───── DATA PROVIDED

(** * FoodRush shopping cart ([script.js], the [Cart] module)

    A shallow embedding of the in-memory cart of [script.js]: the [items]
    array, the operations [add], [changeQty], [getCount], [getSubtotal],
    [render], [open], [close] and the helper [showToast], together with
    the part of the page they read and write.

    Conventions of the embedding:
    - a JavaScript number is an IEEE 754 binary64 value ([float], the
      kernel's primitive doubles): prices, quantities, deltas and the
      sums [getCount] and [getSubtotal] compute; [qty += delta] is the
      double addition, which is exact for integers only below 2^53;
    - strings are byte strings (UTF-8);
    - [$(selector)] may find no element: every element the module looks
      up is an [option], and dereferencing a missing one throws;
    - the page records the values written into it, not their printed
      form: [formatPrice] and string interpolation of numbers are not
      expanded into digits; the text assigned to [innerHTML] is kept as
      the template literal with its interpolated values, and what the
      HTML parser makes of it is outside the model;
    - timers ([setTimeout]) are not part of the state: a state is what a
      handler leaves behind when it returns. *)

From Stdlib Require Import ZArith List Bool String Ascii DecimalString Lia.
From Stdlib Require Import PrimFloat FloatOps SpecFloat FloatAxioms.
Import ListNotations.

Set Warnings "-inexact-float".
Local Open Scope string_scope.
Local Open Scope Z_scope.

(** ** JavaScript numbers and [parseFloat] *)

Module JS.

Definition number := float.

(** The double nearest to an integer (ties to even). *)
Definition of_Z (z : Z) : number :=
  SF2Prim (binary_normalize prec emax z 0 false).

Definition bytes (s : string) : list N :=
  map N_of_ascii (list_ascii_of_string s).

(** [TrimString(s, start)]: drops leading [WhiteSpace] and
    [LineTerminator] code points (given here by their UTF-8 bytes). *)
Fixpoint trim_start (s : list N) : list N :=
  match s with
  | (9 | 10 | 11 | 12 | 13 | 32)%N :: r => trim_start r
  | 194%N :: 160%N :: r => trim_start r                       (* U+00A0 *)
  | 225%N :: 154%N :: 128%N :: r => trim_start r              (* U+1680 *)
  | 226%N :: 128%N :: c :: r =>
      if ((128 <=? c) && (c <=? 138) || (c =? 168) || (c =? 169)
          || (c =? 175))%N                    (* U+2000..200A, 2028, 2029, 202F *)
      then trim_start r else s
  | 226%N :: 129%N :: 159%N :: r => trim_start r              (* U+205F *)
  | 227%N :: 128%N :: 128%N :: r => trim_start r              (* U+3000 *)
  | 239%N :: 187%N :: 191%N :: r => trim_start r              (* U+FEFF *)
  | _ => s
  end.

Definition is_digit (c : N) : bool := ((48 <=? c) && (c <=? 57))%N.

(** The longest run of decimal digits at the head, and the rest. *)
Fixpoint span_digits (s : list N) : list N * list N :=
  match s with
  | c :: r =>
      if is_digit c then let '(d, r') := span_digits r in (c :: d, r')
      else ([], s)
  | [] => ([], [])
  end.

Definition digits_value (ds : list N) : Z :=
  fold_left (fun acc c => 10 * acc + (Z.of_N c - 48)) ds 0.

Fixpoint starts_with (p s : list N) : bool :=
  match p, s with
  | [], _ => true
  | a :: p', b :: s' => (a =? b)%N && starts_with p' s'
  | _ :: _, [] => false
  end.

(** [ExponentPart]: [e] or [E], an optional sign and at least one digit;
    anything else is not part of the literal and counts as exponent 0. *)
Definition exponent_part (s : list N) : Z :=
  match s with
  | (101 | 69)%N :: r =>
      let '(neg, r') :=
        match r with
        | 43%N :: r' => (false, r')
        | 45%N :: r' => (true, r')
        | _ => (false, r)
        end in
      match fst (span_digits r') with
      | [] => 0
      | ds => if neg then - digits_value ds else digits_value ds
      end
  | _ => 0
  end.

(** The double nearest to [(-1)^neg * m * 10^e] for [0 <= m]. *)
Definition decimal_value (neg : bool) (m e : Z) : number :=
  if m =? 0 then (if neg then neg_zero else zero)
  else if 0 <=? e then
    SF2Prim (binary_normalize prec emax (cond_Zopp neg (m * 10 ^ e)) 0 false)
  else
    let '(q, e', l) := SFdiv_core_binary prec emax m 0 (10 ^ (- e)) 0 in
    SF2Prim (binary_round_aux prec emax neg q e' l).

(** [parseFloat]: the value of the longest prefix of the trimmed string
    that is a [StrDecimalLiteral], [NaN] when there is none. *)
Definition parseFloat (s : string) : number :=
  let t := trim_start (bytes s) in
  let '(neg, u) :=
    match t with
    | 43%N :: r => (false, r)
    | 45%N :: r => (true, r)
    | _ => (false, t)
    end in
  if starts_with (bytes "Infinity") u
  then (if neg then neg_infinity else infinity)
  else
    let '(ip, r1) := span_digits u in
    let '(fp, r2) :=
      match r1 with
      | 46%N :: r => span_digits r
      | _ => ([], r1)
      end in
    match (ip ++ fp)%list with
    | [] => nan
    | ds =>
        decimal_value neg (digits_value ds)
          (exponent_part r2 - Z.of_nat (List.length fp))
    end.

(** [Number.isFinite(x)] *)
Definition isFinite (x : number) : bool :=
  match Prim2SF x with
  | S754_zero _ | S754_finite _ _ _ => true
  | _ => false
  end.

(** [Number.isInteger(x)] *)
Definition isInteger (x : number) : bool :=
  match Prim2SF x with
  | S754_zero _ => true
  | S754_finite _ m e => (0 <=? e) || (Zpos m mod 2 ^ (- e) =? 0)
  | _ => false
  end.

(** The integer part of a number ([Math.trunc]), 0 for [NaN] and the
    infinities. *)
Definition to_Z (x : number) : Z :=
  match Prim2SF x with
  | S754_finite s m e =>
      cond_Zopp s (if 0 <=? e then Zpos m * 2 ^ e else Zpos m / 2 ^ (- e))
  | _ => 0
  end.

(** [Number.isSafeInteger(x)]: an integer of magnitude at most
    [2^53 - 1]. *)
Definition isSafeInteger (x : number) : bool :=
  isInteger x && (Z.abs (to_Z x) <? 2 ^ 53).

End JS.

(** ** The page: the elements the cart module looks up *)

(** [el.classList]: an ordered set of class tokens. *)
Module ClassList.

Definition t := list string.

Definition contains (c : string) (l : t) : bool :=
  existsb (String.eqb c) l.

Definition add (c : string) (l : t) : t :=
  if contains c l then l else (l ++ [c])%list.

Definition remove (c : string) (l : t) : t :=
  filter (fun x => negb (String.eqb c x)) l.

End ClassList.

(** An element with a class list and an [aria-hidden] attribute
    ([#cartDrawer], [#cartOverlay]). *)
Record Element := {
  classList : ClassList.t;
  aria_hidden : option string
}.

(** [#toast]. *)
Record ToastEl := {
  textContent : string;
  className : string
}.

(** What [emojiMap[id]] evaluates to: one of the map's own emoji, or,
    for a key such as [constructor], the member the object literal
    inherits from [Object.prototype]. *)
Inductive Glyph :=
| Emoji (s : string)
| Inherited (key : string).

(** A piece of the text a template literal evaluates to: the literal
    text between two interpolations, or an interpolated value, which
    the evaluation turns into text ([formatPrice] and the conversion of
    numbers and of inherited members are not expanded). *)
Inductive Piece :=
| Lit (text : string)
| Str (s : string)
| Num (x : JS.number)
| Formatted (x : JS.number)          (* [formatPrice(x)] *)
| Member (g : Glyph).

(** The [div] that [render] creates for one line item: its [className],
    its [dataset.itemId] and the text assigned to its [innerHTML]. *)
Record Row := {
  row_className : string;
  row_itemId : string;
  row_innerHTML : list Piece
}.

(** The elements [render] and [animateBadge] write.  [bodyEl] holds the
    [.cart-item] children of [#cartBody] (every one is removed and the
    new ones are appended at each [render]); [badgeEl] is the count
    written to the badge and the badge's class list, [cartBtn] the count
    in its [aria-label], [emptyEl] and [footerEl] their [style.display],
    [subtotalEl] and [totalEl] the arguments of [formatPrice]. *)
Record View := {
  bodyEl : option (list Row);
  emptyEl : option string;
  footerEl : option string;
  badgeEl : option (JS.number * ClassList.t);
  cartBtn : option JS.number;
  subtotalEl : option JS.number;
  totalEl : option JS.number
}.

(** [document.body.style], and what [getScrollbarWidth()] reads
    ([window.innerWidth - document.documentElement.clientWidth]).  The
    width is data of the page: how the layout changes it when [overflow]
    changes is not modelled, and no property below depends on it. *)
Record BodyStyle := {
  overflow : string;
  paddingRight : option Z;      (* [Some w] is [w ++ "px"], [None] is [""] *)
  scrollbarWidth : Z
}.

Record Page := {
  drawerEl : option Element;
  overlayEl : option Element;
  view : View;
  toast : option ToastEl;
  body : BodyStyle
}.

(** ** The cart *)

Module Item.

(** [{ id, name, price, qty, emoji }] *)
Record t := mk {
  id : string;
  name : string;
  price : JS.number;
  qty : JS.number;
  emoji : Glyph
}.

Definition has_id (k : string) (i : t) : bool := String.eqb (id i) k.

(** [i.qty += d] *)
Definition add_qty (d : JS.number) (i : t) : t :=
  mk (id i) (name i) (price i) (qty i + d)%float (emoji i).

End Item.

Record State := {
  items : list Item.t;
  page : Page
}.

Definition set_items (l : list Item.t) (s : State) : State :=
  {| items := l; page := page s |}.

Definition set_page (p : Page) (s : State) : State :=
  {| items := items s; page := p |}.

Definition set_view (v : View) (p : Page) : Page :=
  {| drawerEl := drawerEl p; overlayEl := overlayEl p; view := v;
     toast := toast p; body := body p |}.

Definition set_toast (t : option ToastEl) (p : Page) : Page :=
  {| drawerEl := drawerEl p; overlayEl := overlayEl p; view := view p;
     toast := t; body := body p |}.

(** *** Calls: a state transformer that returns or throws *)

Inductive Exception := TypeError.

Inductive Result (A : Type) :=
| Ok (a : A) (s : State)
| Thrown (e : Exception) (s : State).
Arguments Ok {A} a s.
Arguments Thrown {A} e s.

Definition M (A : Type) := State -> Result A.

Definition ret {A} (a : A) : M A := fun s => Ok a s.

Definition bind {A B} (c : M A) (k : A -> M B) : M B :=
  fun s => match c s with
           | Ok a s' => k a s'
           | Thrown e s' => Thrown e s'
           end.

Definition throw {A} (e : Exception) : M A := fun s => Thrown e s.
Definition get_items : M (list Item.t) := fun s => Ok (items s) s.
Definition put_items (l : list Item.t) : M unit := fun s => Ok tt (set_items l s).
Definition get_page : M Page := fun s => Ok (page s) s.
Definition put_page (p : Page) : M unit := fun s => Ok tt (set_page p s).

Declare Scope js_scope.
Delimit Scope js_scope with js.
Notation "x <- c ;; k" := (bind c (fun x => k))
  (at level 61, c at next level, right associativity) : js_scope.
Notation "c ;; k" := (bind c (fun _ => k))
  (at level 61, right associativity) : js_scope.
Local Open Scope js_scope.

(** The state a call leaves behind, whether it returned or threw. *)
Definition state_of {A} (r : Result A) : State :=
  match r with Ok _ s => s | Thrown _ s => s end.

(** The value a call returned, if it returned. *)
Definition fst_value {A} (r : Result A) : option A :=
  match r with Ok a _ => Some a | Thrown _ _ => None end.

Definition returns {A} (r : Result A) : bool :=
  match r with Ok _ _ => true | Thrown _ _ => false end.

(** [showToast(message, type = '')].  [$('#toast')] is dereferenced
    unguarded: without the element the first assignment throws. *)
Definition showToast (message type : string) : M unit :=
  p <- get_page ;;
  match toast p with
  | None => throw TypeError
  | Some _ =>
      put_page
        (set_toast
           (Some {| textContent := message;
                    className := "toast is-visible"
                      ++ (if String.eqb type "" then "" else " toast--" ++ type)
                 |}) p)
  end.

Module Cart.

──────────

* ABOUT THIS TASK
Lines from the top of the data above through the line containing "array, the operations" must be repeated exactly. All other lines stay out.

* RESULT OF THIS EXERCISE
(** * FoodRush shopping cart ([script.js], the [Cart] module)

    A shallow embedding of the in-memory cart of [script.js]: the [items]
    array, the operations [add], [changeQty], [getCount], [getSubtotal],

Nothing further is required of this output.